(* ===== verification/Wiring.v ===== *)
(** * The routing table and controller configuration of main.c

    The routes, seeded paths and stages that [run()] hands to
    [strim_controller_new], for the two-stage and the single-stage pipeline,
    the [ingress0]-ready prerequisite, and the mapping of containerd task
    events to stage events.  Struct members the source leaves unset on its
    stack ([component] and [action] of a path route, [path] and [path_status]
    of a control route, the userdata of a route without prerequisite) are an
    arbitrary [junk] value. *)

From S2P Require Import Prelude Wire Controller ControllerFacts CtlSpec.

(** Addresses of the functions and op contexts. *)
Definition stage_start_op_addr : ptr := 101.
Definition stage_stop_op_addr : ptr := 102.
Definition prereq_ingress0_ready_addr : ptr := 103.
Definition mediamtx_ops_addr : ptr := 201.
Definition normalize_ops_addr : ptr := 202.
Definition egress_ops_addr : ptr := 203.
Definition single_ops_addr : ptr := 204.

(** createPathReadyPrerequisite(PathIngress0) *)
Definition prereq_ingress0_ready (c : option strim_controller) : Z :=
  match strim_controller_handle_status c true with
  | inl _ => -1
  | inr st =>
      match st_paths st !! Z.to_nat STRIM_PATH_INGRESS0 with
      | Some v => if v =? STRIM_PATH_READY then 0 else -1
      | None => -1
      end
  end.

(** Calling the function at a prerequisite address. *)
Definition call_main_prerequisite (fn userdata : ptr) (c : strim_controller) : Z :=
  if fn =? prereq_ingress0_ready_addr then prereq_ingress0_ready (Some c) else -1.

Section Config.
(** The uninitialised stack contents and the loaded configuration values. *)
Context (junk : Z) (enable_single_stage_pipeline : bool).
Context (inflight_timeout_ms actions_buffer_size : Z).

Definition main_path_routes : list strim_route :=
  if negb enable_single_stage_pipeline then
    [ Route STRIM_PATH_INGRESS0 STRIM_PATH_READY junk junk STRIM_ROUTE_PATH_EVENT
        STRIM_STAGE_NORMALIZE STRIM_STAGE_RUNNING NULL junk;
      Route STRIM_PATH_INGRESS0 STRIM_PATH_NOT_READY junk junk STRIM_ROUTE_PATH_EVENT
        STRIM_STAGE_NORMALIZE STRIM_STAGE_STOPPED NULL junk ]
  else [].

Definition egress_stage : Z :=
  if enable_single_stage_pipeline then STRIM_STAGE_SINGLE_STAGE_EGRESS
  else STRIM_STAGE_SCALE_AND_EGRESS.

Definition main_control_routes : list strim_route :=
  [ Route junk junk STRIM_COMPONENT_EGRESS STRIM_ACTION_START STRIM_ROUTE_CONTROL
      egress_stage STRIM_STAGE_RUNNING prereq_ingress0_ready_addr NULL;
    Route junk junk STRIM_COMPONENT_EGRESS STRIM_ACTION_STOP STRIM_ROUTE_CONTROL
      egress_stage STRIM_STAGE_STOPPED NULL junk ].

Definition main_stage (name desired op_ctx : Z) : strim_stage_config :=
  StageConfig name (StageStatus desired STRIM_STAGE_STOPPED)
    stage_start_op_addr stage_stop_op_addr op_ctx.

Definition main_stages : list strim_stage_config :=
  [ main_stage STRIM_STAGE_MEDIA_MTX STRIM_STAGE_RUNNING mediamtx_ops_addr;
    main_stage STRIM_STAGE_NORMALIZE STRIM_STAGE_STOPPED normalize_ops_addr;
    main_stage STRIM_STAGE_SCALE_AND_EGRESS STRIM_STAGE_STOPPED egress_ops_addr;
    main_stage STRIM_STAGE_SINGLE_STAGE_EGRESS STRIM_STAGE_STOPPED single_ops_addr ].

Definition main_controller_config : strim_controller_config :=
  ControllerConfig [STRIM_PATH_UNKNOWN; STRIM_PATH_UNKNOWN] main_stages
    (Some main_path_routes) (length main_path_routes)
    (Some main_control_routes) (length main_control_routes)
    NULL inflight_timeout_ms actions_buffer_size.

(** The controller [run()] starts with. *)
Definition main_controller : strim_controller :=
  Controller [STRIM_PATH_UNKNOWN; STRIM_PATH_UNKNOWN] (map stage_of_config main_stages)
    main_path_routes main_control_routes [] default_now_ms
    inflight_timeout_ms actions_buffer_size.

(** The routing table of the pipeline, abstractly: the normalize stage
    follows the ingress0 path, the egress stage is started and stopped by
    command, the start being gated on ingress0 ready. *)
Definition main_router : arouter :=
  let egress := if enable_single_stage_pipeline then SingleStageEgress else ScaleAndEgress in
  ARouter
    (fun p s =>
       match enable_single_stage_pipeline, p, s with
       | false, Ingress0, Ready => Some (ATarget Normalize Running (fun _ => true))
       | false, Ingress0, NotReady => Some (ATarget Normalize Stopped (fun _ => true))
       | _, _, _ => None
       end)
    (fun _ x =>
       match x with
       | Start => Some (ATarget egress Running (fun a => bool_decide (a_path a Ingress0 = Ready)))
       | Stop => Some (ATarget egress Stopped (fun _ => true))
       end).

Definition main_astate : astate :=
  AState (fun _ => Unknown)
    (fun st => match st with MediaMtx => Running | _ => Stopped end) (fun _ => Stopped).
End Config.

(** ** containerd task events (containerd_listener_thread_fn) *)

Inductive strim_event_kind := STRIM_EVENT_TASK_START | STRIM_EVENT_TASK_EXIT | STRIM_EVENT_OTHER.

(** One entry of the container-id to stage table. *)
Record strim_stage_table_entry := StageTableEntry { te_container_id : cstring; te_stage : Z }.

(** The listener's translation of one delivered envelope; [cid] is [None]
    when the envelope carries no container id.  [None]: the event is
    skipped. *)
Definition stage_event_of_envelope (table : list strim_stage_table_entry)
    (kind : strim_event_kind) (cid : option cstring) : option strim_stage_event :=
  match kind with
  | STRIM_EVENT_OTHER => None
  | _ =>
    match cid with
    | None => None
    | Some cid =>
      match find_first (fun e => streq (te_container_id e) cid) table with
      | None => None
      | Some e =>
          Some (StageEvent (te_stage e)
                  (match kind with STRIM_EVENT_TASK_START => STRIM_STAGE_RUNNING
                                 | _ => STRIM_STAGE_STOPPED end))
      end
    end
  end.

(** The table [run()] builds from the configured container ids. *)
Definition main_stage_table (mediamtx normalize scale_and_egress single : cstring)
    (enable_single_stage_pipeline : bool) : list strim_stage_table_entry :=
  [ StageTableEntry mediamtx STRIM_STAGE_MEDIA_MTX;
    StageTableEntry normalize STRIM_STAGE_NORMALIZE;
    StageTableEntry scale_and_egress STRIM_STAGE_SCALE_AND_EGRESS ] ++
  (if enable_single_stage_pipeline
   then [StageTableEntry single STRIM_STAGE_SINGLE_STAGE_EGRESS] else []).

(** ** Theorems *)

Definition all_allocs : new_oracle := NewOracle true true true true.

Lemma main_config_typed (junk : Z) (single : bool) (t b : Z) :
  config_typed (main_controller_config junk single t b).
Proof.
  destruct single; split; simpl; try (split; [done|]);
    repeat first [apply Forall_nil; done | apply Forall_cons; split | done | split].
Qed.

Lemma main_controller_new (junk : Z) (single : bool) (t b : Z) :
  0 < t -> b <> 0 ->
  strim_controller_new all_allocs (Some (main_controller_config junk single t b)) true =
  inr (main_controller junk single t b).
Proof.
  intros Ht Hb. unfold strim_controller_new. simpl.
  rewrite (proj2 (Z.leb_gt t 0)) by lia. rewrite (proj2 (Z.eqb_neq b 0)) by done.
  by destruct single.
Qed.

(** the configuration [run()] builds is accepted by the controller
    exactly when the loaded inflight timeout is positive and the actions
    buffer size is not 0, in both pipeline modes and whatever the
    uninitialised members contain; the result is [main_controller]. *)
Theorem main_config_accepted_iff (junk : Z) (single : bool) (t b : Z) :
  strim_controller_new all_allocs (Some (main_controller_config junk single t b)) true =
    (if (0 <? t) && negb (b =? 0) then inr (main_controller junk single t b)
     else inl STRIM_CTRL_ERR_BADARG).
Proof.
  destruct (Z.ltb_spec 0 t) as [Ht|Ht]; cbn [andb].
  - destruct (Z.eqb_spec b 0) as [->|Hb]; cbn [negb]; [|by apply main_controller_new].
    unfold strim_controller_new. simpl. by rewrite (proj2 (Z.leb_gt t 0)) by lia.
  - unfold strim_controller_new. simpl. by rewrite (proj2 (Z.leb_le t 0)) by lia.
Qed.

Lemma main_prereq_gate (c : strim_controller) (a : astate) :
  shows c a ->
  (call_main_prerequisite prereq_ingress0_ready_addr NULL c =? 0) =
  bool_decide (a_path a Ingress0 = Ready).
Proof.
  intros [Hp _]. specialize (Hp Ingress0).
  unfold call_main_prerequisite, prereq_ingress0_ready. simpl in *.
  rewrite Hp. by destruct (a_path a Ingress0).
Qed.

Lemma main_routes_shown (junk : Z) (single : bool) :
  routes_shown call_main_prerequisite (main_path_routes junk single)
    (main_control_routes junk single) (main_router single).
Proof.
  split.
  - intros p s. destruct single; [done|]. destruct p, s; try done; simpl; by split.
  - intros [] x. destruct x; simpl; split; try (by destruct single); try done.
    intros c a Hsh. simpl. by apply main_prereq_gate.
Qed.

Lemma main_controller_refines (junk : Z) (single : bool) (t b : Z) :
  refines call_main_prerequisite (main_router single)
    (main_controller junk single t b) main_astate.
Proof.
  split; [|apply main_routes_shown]. split.
  - by intros [].
  - intros []; eexists; (split; [reflexivity | by split]).
Qed.

Lemma main_controller_wf (junk : Z) (single : bool) (t b : Z) :
  0 < t -> b <> 0 -> wf_controller (main_controller junk single t b).
Proof.
  intros Ht Hb.
  apply (controller_new_wf all_allocs (main_controller_config junk single t b)).
  - apply main_config_typed.
  - by apply main_controller_new.
Qed.

(** The normalize stage follows the ingress0 path. *)
Definition normalize_tracks (a : astate) : Prop :=
  (a_path a Ingress0 = Ready -> a_desired a Normalize = Running) /\
  (a_path a Ingress0 = NotReady -> a_desired a Normalize = Stopped).

Lemma normalize_tracks_step (a : astate) (e : aevent) :
  normalize_tracks a -> normalize_tracks (astep (main_router false) a e).2.
Proof.
  intros [Hr Hn]. destruct e as [p s|[] x|st rs]; simpl.
  - destruct p, s; simpl; unfold aapply; simpl; try (by split);
      destruct (decide _); by split.
  - destruct x; simpl; unfold aapply; simpl; case_decide; try (by split).
    case_bool_decide; by split.
  - by split.
Qed.

Lemma arun_invariant (R : arouter) (P : astate -> Prop) (es : list aevent) (a : astate) :
  (forall a e, P a -> P (astep R a e).2) -> P a -> P (arun R a es).2.
Proof.
  intros Hstep. revert a. induction es as [|e es IH]; intros a HP; simpl; [done|].
  specialize (Hstep a e HP). destruct (astep R a e) as [v a1]. specialize (IH a1 Hstep).
  by destruct (arun R a1 es).
Qed.

(** in the two-stage pipeline, after any sequence of path events, control
    commands and stage events handled from the start-up state, the normalize
    stage is desired Running whenever ingress0 is recorded ready and desired
    Stopped whenever it is recorded not-ready, whatever commands and
    containerd events were interleaved. *)
Theorem normalize_follows_ingress0 (junk t b : Z) (es : list aevent) :
  let c := (run_events call_main_prerequisite (main_controller junk false t b) es).2 in
  exists s, stage_at c STRIM_STAGE_NORMALIZE = Some s /\
    (c_paths c !! 0%nat = Some STRIM_PATH_READY ->
       desired (s_status s) = STRIM_STAGE_RUNNING) /\
    (c_paths c !! 0%nat = Some STRIM_PATH_NOT_READY ->
       desired (s_status s) = STRIM_STAGE_STOPPED).
Proof.
  pose proof (run_events_refines call_main_prerequisite (main_router false) es
    (main_controller junk false t b) main_astate eq_refl
    (main_controller_refines junk false t b)) as H.
  pose proof (arun_invariant (main_router false) normalize_tracks es main_astate
    normalize_tracks_step ltac:(by split)) as Ht.
  destruct (run_events _ _ es) as [out c], (arun _ _ es) as [vs a]. simpl in *.
  destruct H as [_ [[Hp Hs] _]]. destruct (Hs Normalize) as (s & Hat & Hd & _).
  exists s. split; [done|]. pose proof (Hp Ingress0) as Hp0.
  change (Z.to_nat (path_code Ingress0)) with 0%nat in Hp0. rewrite Hp0, Hd.
  destruct Ht as [Hr Hn]. split; intros [= Heq].
  - rewrite Hr; [done|]. by destruct (a_path a Ingress0).
  - rewrite Hn; [done|]. by destruct (a_path a Ingress0).
Qed.

(** the egress gate.  With the routing table of main.c, an egress start
    command that would change the egress stage's desired state is accepted
    exactly when ingress0 is recorded ready; otherwise it fails with
    STRIM_CTRL_ERR_PREREQ, the controller is left exactly as it was and no
    listener is called. *)
Theorem egress_start_gated_on_ingress0 (single : bool) (c : strim_controller) (s : strim_stage)
    (v : Z) (junk : Z) :
  c_control_routes c = main_control_routes junk single ->
  c_paths c !! 0%nat = Some v ->
  stage_at c (egress_stage single) = Some s ->
  desired (s_status s) <> STRIM_STAGE_RUNNING ->
  strim_controller_handle_control call_main_prerequisite c
    (Some (ControlCommand STRIM_COMPONENT_EGRESS STRIM_ACTION_START)) =
  if v =? STRIM_PATH_READY
  then let c' := update_stage (egress_stage single) (set_desired STRIM_STAGE_RUNNING) c in
       (0, c', notify_listeners c')
  else (STRIM_CTRL_ERR_PREREQ, c, []).
Proof.
  intros Hr Hv Hs Hd. unfold strim_controller_handle_control, find_control_route. rewrite Hr. simpl.
  unfold apply_desired_stage_target. simpl. rewrite Hs, (proj2 (Z.eqb_neq _ _) Hd). simpl.
  unfold call_main_prerequisite, prereq_ingress0_ready. simpl.
  change (Z.to_nat STRIM_PATH_INGRESS0) with 0%nat. rewrite Hv.
  by destruct (v =? STRIM_PATH_READY).
Qed.

Lemma egress_start_gated_on_ingress0_witness :
  strim_controller_handle_control call_main_prerequisite (main_controller 0 false 30000 16)
    (Some (ControlCommand STRIM_COMPONENT_EGRESS STRIM_ACTION_START)) =
  (STRIM_CTRL_ERR_PREREQ, main_controller 0 false 30000 16, []).
Proof.
  apply (egress_start_gated_on_ingress0 false (main_controller 0 false 30000 16)
           (stage_of_config (main_stage STRIM_STAGE_SCALE_AND_EGRESS STRIM_STAGE_STOPPED
              egress_ops_addr)) STRIM_PATH_UNKNOWN 0); done.
Defined.

(** start-up refines the specification: for both pipelines the controller
    built by [run()] is well formed and implements the abstract routing table
    of that pipeline, so (with the step refinement) any sequence of handled
    events yields the abstract verdicts and the abstract state. *)
Theorem main_controller_runs_spec (junk : Z) (single : bool) (t b : Z) (es : list aevent) :
  0 < t -> b <> 0 ->
  wf_controller (main_controller junk single t b) /\
  let '(out, c) := run_events call_main_prerequisite (main_controller junk single t b) es in
  let '(vs, a) := arun (main_router single) main_astate es in
  map fst out = map verdict_code vs /\
  refines call_main_prerequisite (main_router single) c a.
Proof.
  intros Ht Hb. split; [by apply main_controller_wf|].
  apply run_events_refines; [done | apply main_controller_refines].
Qed.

☆ ☆ ☆ ☆ ☆ ☆ ☆

EXERCISE AIM ->
Please transcribe only the lines in the records above running from the line that has "Ingress0 = Ready)))" through the line that has "Inductive strim_event_kind := STRIM_EVENT_TASK_START", both included, exactly as they appear.

RESPONSE BOX ->
       | Start => Some (ATarget egress Running (fun a => bool_decide (a_path a Ingress0 = Ready)))
       | Stop => Some (ATarget egress Stopped (fun _ => true))
       end).

Definition main_astate : astate :=
  AState (fun _ => Unknown)
    (fun st => match st with MediaMtx => Running | _ => Stopped end) (fun _ => Stopped).
End Config.

(** ** containerd task events (containerd_listener_thread_fn) *)

Inductive strim_event_kind := STRIM_EVENT_TASK_START | STRIM_EVENT_TASK_EXIT | STRIM_EVENT_OTHER.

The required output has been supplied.